Только одна Софья знала о Лёвочкиной тайне. Однажды, когда она протирала книги на одной из полок, он, увидев это, строго — настрого запретил ей прикасаться к ним. Она была заинтригована запретом и как‑то, когда его не было дома, из женского любопытства решила покопаться на полке. Каково же было ее удивление, когда за книгами она увидела припрятанную иконку Божьей Матери, которой его благословила тетенька, когда он отправлялся на Кавказскую войну. Софья открыла для себя трогательное благочестие мужа, его набожную робость, проявившуюся в желании скрыть от постороннего взгляда то, во что он верил. Какое целомудрие и какая любовь к дивному образу!

Новое столетие Лёвочка встретил не в лучшей форме. Зимой, живя в Москве, он часто хворал, силы покидали его. Он, так долго напоминавший могучее дерево, стал все чаще и чаще скрипеть. Плохо спал и мало ел. Однажды, переев на ночь гречневой каши, сильно заболел. Начались адские боли в печени и желудке, рвота с кровью, он кричал на весь дом, но не позволял приглашать докторов. Софья знала, что муж — очень трудный пациент.

Все дети жили в своих имениях, кроме Лёвы, который находился во Флоренции, и Тани, лечившейся в это время в Риме.

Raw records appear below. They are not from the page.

(* ===== verification/EapolPort.v ===== *)
(** * The IEEE 802.1X authenticator: the controlled port

    What decides whether the port is open ([pview]), how each state machine
    changes it, the abstract specification [port_spec] of the port, and what
    the EAP server promises ([EapEngineLaws]). *)

From Stdlib Require Import String.
From S2P Require Import Prelude.
From S2P Require Import Eloop.
From S2P Require Import Wpabuf.
From S2P Require Import Common.
From S2P Require Import EapCommon.
From S2P Require Import EapServer.
From S2P Require Import EapolAuth.

(** A success the authenticator may use: not one of before a restart it has
    asked for. *)
Definition usable (i : eap_eapol_interface) : bool := eapSuccess i && negb (eapRestart i).

(** What the authenticator relies on.  [engine_valid] is kept by every
    operation; a step makes a success usable only when the engine has accepted
    the peer ([engine_accepts]), and never asks for a restart. *)
Class EapEngineLaws (E : Type) `{!EapEngine E} := {
  engine_valid : E -> Prop;
  engine_accepts : E -> Prop;
  engine_update_if g e : engine_if (engine_update g e) = g (engine_if e);
  engine_init_valid c e : engine_init c = Some e -> engine_valid e /\ eapSuccess (engine_if e) = false;
  engine_update_valid g e : engine_valid e -> engine_valid (engine_update g e);
  engine_pending_valid e : engine_valid e -> engine_valid (engine_pending_cb e);
  engine_pending_if e : engine_if (engine_pending_cb e) = engine_if e;
  engine_clear_valid e : engine_valid e -> engine_valid (engine_clear_identity e);
  engine_clear_if e : engine_if (engine_clear_identity e) = engine_if e;
  engine_cached_valid e : engine_valid e -> engine_valid (engine_notify_cached e);
  engine_cached_if e : engine_if (engine_notify_cached e) = engine_if e;
  engine_step_valid e : engine_valid e -> engine_valid (fst (engine_step e));
  engine_step_success e :
    engine_valid e -> usable (engine_if (fst (engine_step e))) = true ->
    usable (engine_if e) = true \/ engine_accepts e;
  engine_step_restart e :
    eapRestart (engine_if e) = false -> eapRestart (engine_if (fst (engine_step e))) = false
}.

Section port.
Context {E : Type} `{EE : !EapEngine E, EL : !EapEngineLaws E}.
Abbreviation S := (eapol_sm E).
#[local] Existing Instance set_eap_if.

(** ** The view *)

(** The last time the lower layer was told about the port. *)
Fixpoint last_port (o : list eapol_out) : option bool :=
  match o with
  | set_port_authorized b :: _ => Some b
  | _ :: o => last_port o
  | [] => None
  end.

Record pview := mk_pview {
  v_pae : auth_pae; v_status : option PortState; v_port : option bool;
  v_success : bool; v_control : PortTypes; v_eap : bool; v_restart : bool
}.

Definition pv (s : S) : pview :=
  mk_pview (auth_pae_state s) (authPortStatus s) (last_port (out s)) (authSuccess s)
    (portControl s) (eapSuccess (eap_if s)) (eapRestart (eap_if s)).

Definition with_pae (t : auth_pae) (v : pview) : pview :=
  mk_pview t (v_status v) (v_port v) (v_success v) (v_control v) (v_eap v) (v_restart v).
Definition with_port (p : PortState) (v : pview) : pview :=
  mk_pview (v_pae v) (Some p) (Some (bool_decide (p = Authorized))) (v_success v) (v_control v)
    (v_eap v) (v_restart v).
Definition with_success (b : bool) (v : pview) : pview :=
  mk_pview (v_pae v) (v_status v) (v_port v) b (v_control v) (v_eap v) (v_restart v).
Definition with_restart (v : pview) : pview :=
  mk_pview (v_pae v) (v_status v) (v_port v) (v_success v) (v_control v) (v_eap v) true.

Lemma pae_pv t s : pv (setter auth_pae_state (fun _ => t) s) = with_pae t (pv s).
Proof. reflexivity. Qed.
Lemma success_pv b s : pv (setter authSuccess (fun _ => b) s) = with_success b (pv s).
Proof. reflexivity. Qed.

Lemma PAE_ENTRY_pv t g s : pv (PAE_ENTRY t g s) = with_pae t (pv s).
Proof. unfold PAE_ENTRY, SM_ENTRY. cmd_cases; open_cmds; rewrite pae_pv; by frames pv. Qed.

(** Telling the lower layer about the port goes with the assignment of the
    status. *)
Lemma open_pv s : pv (setPortAuthorized (setter authPortStatus (fun _ => Some Authorized) s)) =
  with_port Authorized (pv s).
Proof. reflexivity. Qed.
Lemma close_pv s : pv (setPortUnauthorized (setter authPortStatus (fun _ => Some Unauthorized) s)) =
  with_port Unauthorized (pv s).
Proof. reflexivity. Qed.

Lemma emit_pv o s :
  match o s with set_port_authorized _ => False | _ => True end -> pv (emit o s) = pv s.
Proof.
  intros H. unfold emit. open_cmds.
  transitivity (mk_pview (auth_pae_state s) (authPortStatus s) (last_port (o s :: out s))
    (authSuccess s) (portControl s) (eapSuccess (eap_if s)) (eapRestart (eap_if s))); [reflexivity|].
  destruct (o s); first [reflexivity|done].
Qed.

(** What else the authenticator writes through [eap_if]. *)
Definition keeps_if (g : eap_eapol_interface -> eap_eapol_interface) : Prop :=
  forall i, eapSuccess (g i) = eapSuccess i /\ eapRestart (g i) = eapRestart i.

Lemma set_if_pv g s :
  pv (setter eap_if g s) = mk_pview (auth_pae_state s) (authPortStatus s) (last_port (out s))
    (authSuccess s) (portControl s) (eapSuccess (g (eap_if s))) (eapRestart (g (eap_if s))).
Proof.
  transitivity (mk_pview (auth_pae_state s) (authPortStatus s) (last_port (out s))
    (authSuccess s) (portControl s) (eapSuccess (engine_if (engine_update g (eap s))))
    (eapRestart (engine_if (engine_update g (eap s))))); [reflexivity|].
  by rewrite engine_update_if.
Qed.

Lemma eap_if_pv g s : keeps_if g -> pv (setter eap_if g s) = pv s.
Proof. intros Hg. rewrite set_if_pv. by destruct (Hg (eap_if s)) as [-> ->]. Qed.

Lemma restart_pv s : pv (setter eap_if (setter eapRestart (fun _ => true)) s) = with_restart (pv s).
Proof. by rewrite set_if_pv. Qed.

(** Strip the commands that do not matter to the port. *)
Ltac pv_step :=
  first
    [ rewrite PAE_ENTRY_pv | rewrite open_pv | rewrite close_pv | rewrite pae_pv | rewrite success_pv | rewrite restart_pv
    | rewrite emit_pv by exact I
    | rewrite eap_if_pv by (intros ?; split; reflexivity)
    | match goal with
      | |- context [pv (@setter ?S ?T ?f ?i ?g ?s)] => rewrite (frame pv f i g s)
      end ].
Ltac pv_tac := repeat (cmd_cases; open_cmds; repeat pv_step).

Lemma step_pv s : pv (eapol_auth_step s) = pv s.
Proof. unfold eapol_auth_step. open_cmds. by frames pv. Qed.

Lemma canned_pv b s : pv (eapol_auth_tx_canned_eap b s) = pv s.
Proof. unfold eapol_auth_tx_canned_eap. open_cmds. repeat pv_step. reflexivity. Qed.

Lemma tx_req_pv s : pv (eapol_auth_tx_req s) = pv s.
Proof.
  unfold eapol_auth_tx_req. destruct (eapReqData (eap_if s)) as [req|]; [|done].
  destruct (_ <? _); [done|]. destruct (flag _ _); [done|].
  destruct (_ =? _); open_cmds; repeat pv_step; reflexivity.
Qed.

Lemma disconnect_pv r s : pv (ap_sta_disconnect r s) = pv s.
Proof.
  unfold ap_sta_disconnect, ieee802_1x_notify_port_enabled. open_cmds. rewrite step_pv. by repeat pv_step.
Qed.

Lemma finished_pv b s : pv (cb_finished b s) = pv s.
Proof.
  unfold cb_finished. open_cmds. unfold when. case_match; [rewrite disconnect_pv|]; by apply emit_pv.
Qed.

Lemma abortAuth_pv s : pv (abortAuth s) = pv s.
Proof.
  unfold abortAuth, ieee802_1x_abort_auth. open_cmds. unfold when.
  case_match; [rewrite disconnect_pv|]; by repeat pv_step.
Qed.

(** ** The states of the PAE *)

Lemma PAE_states_pv g s :
  pv (AUTH_PAE_INITIALIZE_Enter g s) = with_pae AUTH_PAE_INITIALIZE (pv s) /\
  pv (AUTH_PAE_RESTART_Enter s) = with_restart (with_pae AUTH_PAE_RESTART (pv s)) /\
  pv (AUTH_PAE_CONNECTING_Enter s) = with_pae AUTH_PAE_CONNECTING (pv s) /\
  pv (AUTH_PAE_AUTHENTICATING_Enter s) = with_success false (with_pae AUTH_PAE_AUTHENTICATING (pv s)) /\
  pv (AUTH_PAE_ABORTING_Enter s) = with_pae AUTH_PAE_ABORTING (pv s).
Proof.
  split; [|split; [|split; [|split]]].
  - unfold AUTH_PAE_INITIALIZE_Enter. pv_tac. reflexivity.
  - unfold AUTH_PAE_RESTART_Enter. pv_tac; reflexivity.
  - unfold AUTH_PAE_CONNECTING_Enter. pv_tac; reflexivity.
  - unfold AUTH_PAE_AUTHENTICATING_Enter. pv_tac. reflexivity.
  - unfold AUTH_PAE_ABORTING_Enter. pv_tac; reflexivity.
Qed.

Lemma PAE_ports_pv g s :
  pv (AUTH_PAE_DISCONNECTED_Enter s) = with_port Unauthorized (with_pae AUTH_PAE_DISCONNECTED (pv s)) /\
  pv (AUTH_PAE_HELD_Enter s) = with_port Unauthorized (with_pae AUTH_PAE_HELD (pv s)) /\
  pv (AUTH_PAE_AUTHENTICATED_Enter s) = with_port Authorized (with_pae AUTH_PAE_AUTHENTICATED (pv s)) /\
  pv (AUTH_PAE_FORCE_AUTH_Enter g s) = with_port Authorized (with_pae AUTH_PAE_FORCE_AUTH (pv s)) /\
  pv (AUTH_PAE_FORCE_UNAUTH_Enter g s) = with_port Unauthorized (with_pae AUTH_PAE_FORCE_UNAUTH (pv s)).
Proof.
  split; [|split; [|split; [|split]]].
  - unfold AUTH_PAE_DISCONNECTED_Enter. cbv zeta. pv_tac; try rewrite finished_pv; pv_tac; reflexivity.
  - unfold AUTH_PAE_HELD_Enter. pv_tac; rewrite finished_pv; pv_tac; reflexivity.
  - unfold AUTH_PAE_AUTHENTICATED_Enter. pv_tac; rewrite finished_pv; pv_tac; reflexivity.
  - unfold AUTH_PAE_FORCE_AUTH_Enter. open_cmds. rewrite canned_pv. pv_tac. reflexivity.
  - unfold AUTH_PAE_FORCE_UNAUTH_Enter. open_cmds. rewrite canned_pv. pv_tac. reflexivity.
Qed.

Сама же Софья устала жить только материальными заботами и делами и занялась изучением итальянского языка, купила самоучитель и одновременно брала уроки музыки у гувернантки дочери Саши.

Всю зиму муж был «больнешеньким», приходилось кормить его из ложечки и регулярно делать массаж. У Софьи была легкая рука и способность к лечению, доставшаяся ей от отца по наследству. Она постоянно кого‑нибудь лечила: то своихдетей, то народ, то Лёвочку, причем его — с особым терпением. В общем, Софья с полным основанием могла считать себя главным домашним врачом. Пережив самые тяжелые месяцы, которыми были для него февраль и март, Лёвочка к лету так и не оправился от болезни. Тем не менее продолжал самолечение, был, как он выражался, сам себе доктором, верящим индийским браминам, которые излечивались от недугов ходьбой, работой и верой в собственное здоровье и бодрый дух. Он нашел для себя единственное лекарство, которое могло спасти от старости, — вегетарианство. Однако чувствовал себя «стабильно очень нехорошо». Если в молодости он болел изредка, во взрослые годы — раз в месяц, то в старости — каждые пять дней. В борьбе с недугами предпочитал закаливание и гигиену. Хорошо зная доводы мужа против лечения, Софья упорно делала свое дело: лечила его не только словом, но и медикаментами, предписанными докторами для спасения «умирающей жизни». Глядя на мужа, она отмечала, как он сильно похудел и постарел. Он постоянно недомогал, то пальцы сводило, то желудок «не варил».